Search is integral to the combo box and absent from the drop down:

  • Combo box search: Type to filter items. You can enable/disable Allow searching and customize the Input text placeholder (e.g., “Select items”).
  • Search fields: Define which columns are searched. You can use one or multiple fields (e.g., search by Author and Title).
  • Drop down: No built-in search; better for short lists where scrolling is fine.

Example: Search in both Author and Title:

// Get the logical name of the column from Dataverse table
ComboBox.SearchFields = ["AuthorLogicalName", "TitleLogicalName"]
ComboBox.InputTextPlaceholder = "Find books"

Showing combined fields (Title + Author)

The combo box can show a secondary field via double layout. If you want a drop down to show both Title and Author, create a local combined column with AddColumns and bind to it.

  • Why: Drop down only supports a single Value field; combining fields gives a richer display.
  • Where: This transformation is local in the app (not written back to Dataverse).

Display mode and visibility

Both controls share state properties that affect interactivity:

  • DisplayMode: Edit allows selection, Disabled greys out the control without interaction, and View shows the control without allowing changes.
  • Visible: Toggle to show/hide controls as needed.

Getting selected values

You’ll often need to read what the user picked.
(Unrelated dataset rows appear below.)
(** Fields that are not the link. *)
Definition on_fields (f : udp_pcb -> udp_pcb) : Prop := forall a, udp_next (f a) = udp_next a /\ plain (f a) = f (plain a).

Lemma set_shows m u p f : shows m u -> on_fields f -> is_Some (sockets u !! p) ->
  exists m', pcb_set p f m = Ok m' /\ shows m' (upd_socket p f u).
Proof.
  intros Hm Hf [a' Ha']. destruct (shows_lookup _ _ _ _ Hm Ha') as (a & Ha & ->). rewrite (pcb_set_some _ _ _ _ Ha).
  eexists. split; [done|]. destruct Hm as [H1 H2 H3 H4 H5]. split; cbn; try done.
  - eapply chain_update; [done | done | apply Hf].
  - rewrite fmap_insert, H3, (proj2 (Hf a)). apply map_eq. intros q. destruct (decide (p = q)) as [<-|Hne].
    + by rewrite lookup_insert_eq, lookup_alter_eq, Ha'.
    + by rewrite lookup_insert_ne, lookup_alter_ne.
  - rewrite dom_insert_L. replace ({[p]} ∪ dom (pcbs m)) with (dom (pcbs m)); [done|].
    apply elem_of_dom_2 in Ha. set_solver.
Qed.

(** A new head. *)
Lemma activate_shows m u p : shows m u -> is_Some (sockets u !! p) ->
  exists m', activate p (bool_decide (p ∈ active u)) m = Ok m' /\ shows m' (make_active p u).
Proof.
  intros Hm [a' Ha']. unfold activate, make_active. destruct (bool_decide_reflect (p ∈ active u)) as [Hp|Hp]; [by exists m|].
  destruct (shows_lookup _ _ _ _ Hm Ha') as (a & Ha & ->). rewrite (pcb_set_some _ _ _ _ Ha), bind_ok.
  eexists. split; [done|]. destruct Hm as [H1 H2 H3 H4 H5]. split; cbn; try done.
  - split; [done|]. eexists. rewrite lookup_insert_eq. split; [done|]. by apply chain_insert.
  - by apply NoDup_cons.
  - rewrite fmap_insert, H3. apply map_eq. intros q. destruct (decide (p = q)) as [<-|Hne];
      [by rewrite lookup_insert_eq | by rewrite lookup_insert_ne].
  - rewrite dom_insert_L. replace ({[p]} ∪ dom (pcbs m)) with (dom (pcbs m)); [done|].
    apply elem_of_dom_2 in Ha. set_solver.
Qed.

(** *** A free port *)

Lemma set_port_shows m u port : shows m u -> shows (set_udp_port port m) (UdpTable (sockets u) (active u) port).
Proof using Type. by intros [? ? ? ? ?]. Qed.

Lemma new_port_step m u fuel n port : shows m u -> 0xc000 <= port < 0x10000 ->
  new_port_loop (S fuel) n (set_udp_port port m) =
    let q := next_port port in
    if port_used u q then
      if 0x3fff <? u16 (n + 1) then Ok (set_udp_port q m, 0) else new_port_loop fuel (u16 (n + 1)) (set_udp_port q m)
    else Ok (set_udp_port q m, q).
Proof.
  intros Hm Hp. cbn [new_port_loop]. cbv zeta. cbn [udp_port set_udp_port]. rewrite next_port_code by done.
  by rewrite (any_pcb_ok _ _ _ (set_port_shows _ _ (next_port port) Hm)), bind_ok by done.
Qed.
(* ===== verification/Http.v ===== *)
(** * The HTTP client: src/src/http_client.c

    The client is a set of callbacks that the stack calls; its state is the
    three static variables. What it calls of lwIP's TCP and DNS interfaces is
    the class [TcpApi]: the operations, and what the client relies on, in terms
    of the connections it owns ([conns]) and the DNS requests that it waits for
    ([dns_waiting]). An operation is only promised to work on a connection that
    the client still owns, so that a use after tcp_close or after the error
    callback cannot be proved safe. *)

From stdpp Require Import gmultiset.
From S2P Require Import Prelude Strings Uart Ip4Addr Alloc Memp Mem Pbuf PbufRef.

(** ** Definitions *)

Definition ERR_INPROGRESS : Z := -5.
Definition TCP_WRITE_FLAG_COPY : Z := 0x01.
Definition HTTP_PORT : Z := 80.

(** The callbacks, for the arguments that are function pointers: the client's,
    and the shell's for its own DNS requests. *)
Inductive callback : Type :=
  http_recv_cb_ptr | http_err_cb_ptr | http_connected_cb_ptr | http_dns_cb_ptr | dns_callback_ptr.

#[export] Instance callback_eq_dec : EqDecision callback.
Proof. solve_decision. Defined.

(** A connection as the client sees it. *)
Inductive conn_state : Type := Fresh | Connecting | Open.
Record conn : Type := Conn { phase : conn_state; on_recv : option callback; on_err : option callback }.

(** From [a] to [a'] the references of the stack and of everybody else, [E], stay
    in order. *)
Definition refs_kept {P1 P2 A : Type} `{!PoolAlloc P1} `{!PoolAlloc P2} (pb : A -> store P1 P2) (refs : A -> gmultiset ptr) (a a' : A) : Prop :=
  forall E, ref_inv (pb a) (E ⊎ refs a) -> ref_inv (pb a') (E ⊎ refs a').

#[export] Instance refs_kept_preorder P1 P2 A `{!PoolAlloc P1} `{!PoolAlloc P2} pb refs : PreOrder (@refs_kept P1 P2 A _ _ pb refs).
Proof. split; [by intros a E|]. intros a b c H1 H2 E HE. by apply H2, H1. Qed.

(** [stack_refs] are the references to pbufs that the stack itself holds. *)
Class TcpApi (P1 P2 A : Type) `{!PoolAlloc P1} `{!PoolAlloc P2} : Type :=
  { pb : A -> store P1 P2;
    set_pb : store P1 P2 -> A -> A;
    conns : A -> gmap Z conn;
    dns_waiting : A -> nat;
    stack_refs : A -> gmultiset ptr;
    tcp_new : A -> res (A * option Z);
    tcp_arg : Z -> A -> res A;
    tcp_sent : Z -> option callback -> A -> res A;
    tcp_recv : Z -> option callback -> A -> res A;
    tcp_err : Z -> option callback -> A -> res A;
    tcp_poll : Z -> option callback -> Z -> A -> res A;
    tcp_connect : Z -> Z -> Z -> callback -> A -> res (A * Z);
    tcp_write : Z -> list Z -> Z -> Z -> A -> res (A * Z);
    tcp_output : Z -> A -> res (A * Z);
    tcp_recved : Z -> Z -> A -> res A;
    tcp_close : Z -> A -> res (A * Z);
    dns_gethostbyname : list Z -> callback -> A -> res (A * Z * Z);
    pb_set : forall s a, pb (set_pb s a) = s /\ conns (set_pb s a) = conns a /\ dns_waiting (set_pb s a) = dns_waiting a /\
      stack_refs (set_pb s a) = stack_refs a;
    tcp_new_spec : forall a, exists a' r, tcp_new a = Ok (a', r) /\ dns_waiting a' = dns_waiting a /\ refs_kept pb stack_refs a a' /\
      match r with
      | None => conns a' = conns a
      | Some x => conns a !! x = None /\ conns a' = <[x := Conn Fresh None None]> (conns a)
      end;
    tcp_arg_spec : forall x a c, conns a !! x = Some c ->
      exists a', tcp_arg x a = Ok a' /\ conns a' = conns a /\ dns_waiting a' = dns_waiting a /\ refs_kept pb stack_refs a a';
    tcp_sent_spec : forall x f a c, conns a !! x = Some c ->
      exists a', tcp_sent x f a = Ok a' /\ conns a' = conns a /\ dns_waiting a' = dns_waiting a /\ refs_kept pb stack_refs a a';
    tcp_poll_spec : forall x f n a c, conns a !! x = Some c ->
      exists a', tcp_poll x f n a = Ok a' /\ conns a' = conns a /\ dns_waiting a' = dns_waiting a /\ refs_kept pb stack_refs a a';
    tcp_recv_spec : forall x f a c, conns a !! x = Some c ->
      exists a', tcp_recv x f a = Ok a' /\ conns a' = <[x := Conn (phase c) f (on_err c)]> (conns a) /\
        dns_waiting a' = dns_waiting a /\ refs_kept pb stack_refs a a';
    tcp_err_spec : forall x f a c, conns a !! x = Some c ->
      exists a', tcp_err x f a = Ok a' /\ conns a' = <[x := Conn (phase c) (on_recv c) f]> (conns a) /\
        dns_waiting a' = dns_waiting a /\ refs_kept pb stack_refs a a';
    tcp_connect_spec : forall x ip port f a c, conns a !! x = Some c -> phase c = Fresh ->
      exists a' e, tcp_connect x ip port f a = Ok (a', e) /\ dns_waiting a' = dns_waiting a /\ refs_kept pb stack_refs a a' /\
        conns a' = (if e =? ERR_OK then <[x := Conn Connecting (on_recv c) (on_err c)]> (conns a) else conns a);
    tcp_write_spec : forall x d n fl a c, conns a !! x = Some c -> phase c = Open -> 0 <= n <= length d ->
      exists a' e, tcp_write x d n fl a = Ok (a', e) /\ conns a' = conns a /\ dns_waiting a' = dns_waiting a /\ refs_kept pb stack_refs a a';
    tcp_output_spec : forall x a c, conns a !! x = Some c -> phase c = Open ->
      exists a' e, tcp_output x a = Ok (a', e) /\ conns a' = conns a /\ dns_waiting a' = dns_waiting a /\ refs_kept pb stack_refs a a';
    tcp_recved_spec : forall x n a c, conns a !! x = Some c -> phase c = Open ->
      exists a', tcp_recved x n a = Ok a' /\ conns a' = conns a /\ dns_waiting a' = dns_waiting a /\ refs_kept pb stack_refs a a';
    tcp_close_spec : forall x a c, conns a !! x = Some c ->
      exists a' e, tcp_close x a = Ok (a', e) /\ conns a' = delete x (conns a) /\ dns_waiting a' = dns_waiting a /\ refs_kept pb stack_refs a a';
    dns_gethostbyname_spec : forall b s f a, cstring b s ->
      exists a' e ip, dns_gethostbyname b f a = Ok (a', e, ip) /\ conns a' = conns a /\
        dns_waiting a' = (if (e =? ERR_INPROGRESS) && bool_decide (f = http_dns_cb_ptr)
                          then S (dns_waiting a) else dns_waiting a) /\
        refs_kept pb stack_refs a a' /\ (e = ERR_OK -> is_u32 ip) }.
The combo box returns a table of records; the drop down returns a single record.

Combo box: list all selected titles

Use SelectedItems and convert the table to a string with Concat for display.

// Label.Text: show all selected book titles separated by commas
Concat(ComboBox1.SelectedItems, Title & ", ")

Drop down: show the selected title

Use Selected or SelectedText depending on your binding. If you mapped Value to “Title”, then:

// Label.Text: show the selected drop down value (Title)
Dropdown1.SelectedText.Value

// Alternatively, if accessing the bound record explicitly:
Dropdown1.Selected.Title

When to use each control

  • Use drop down when: You need a single selection from a short, simple list without search.
  • Use combo box when: You need search, multi-select, richer layouts (e.g., Title + Author), or filtering across multiple fields.

Quick verdict: The combo box offers flexibility for large or complex lists and multi-select scenarios; the drop down is perfect for straightforward, single-choice inputs.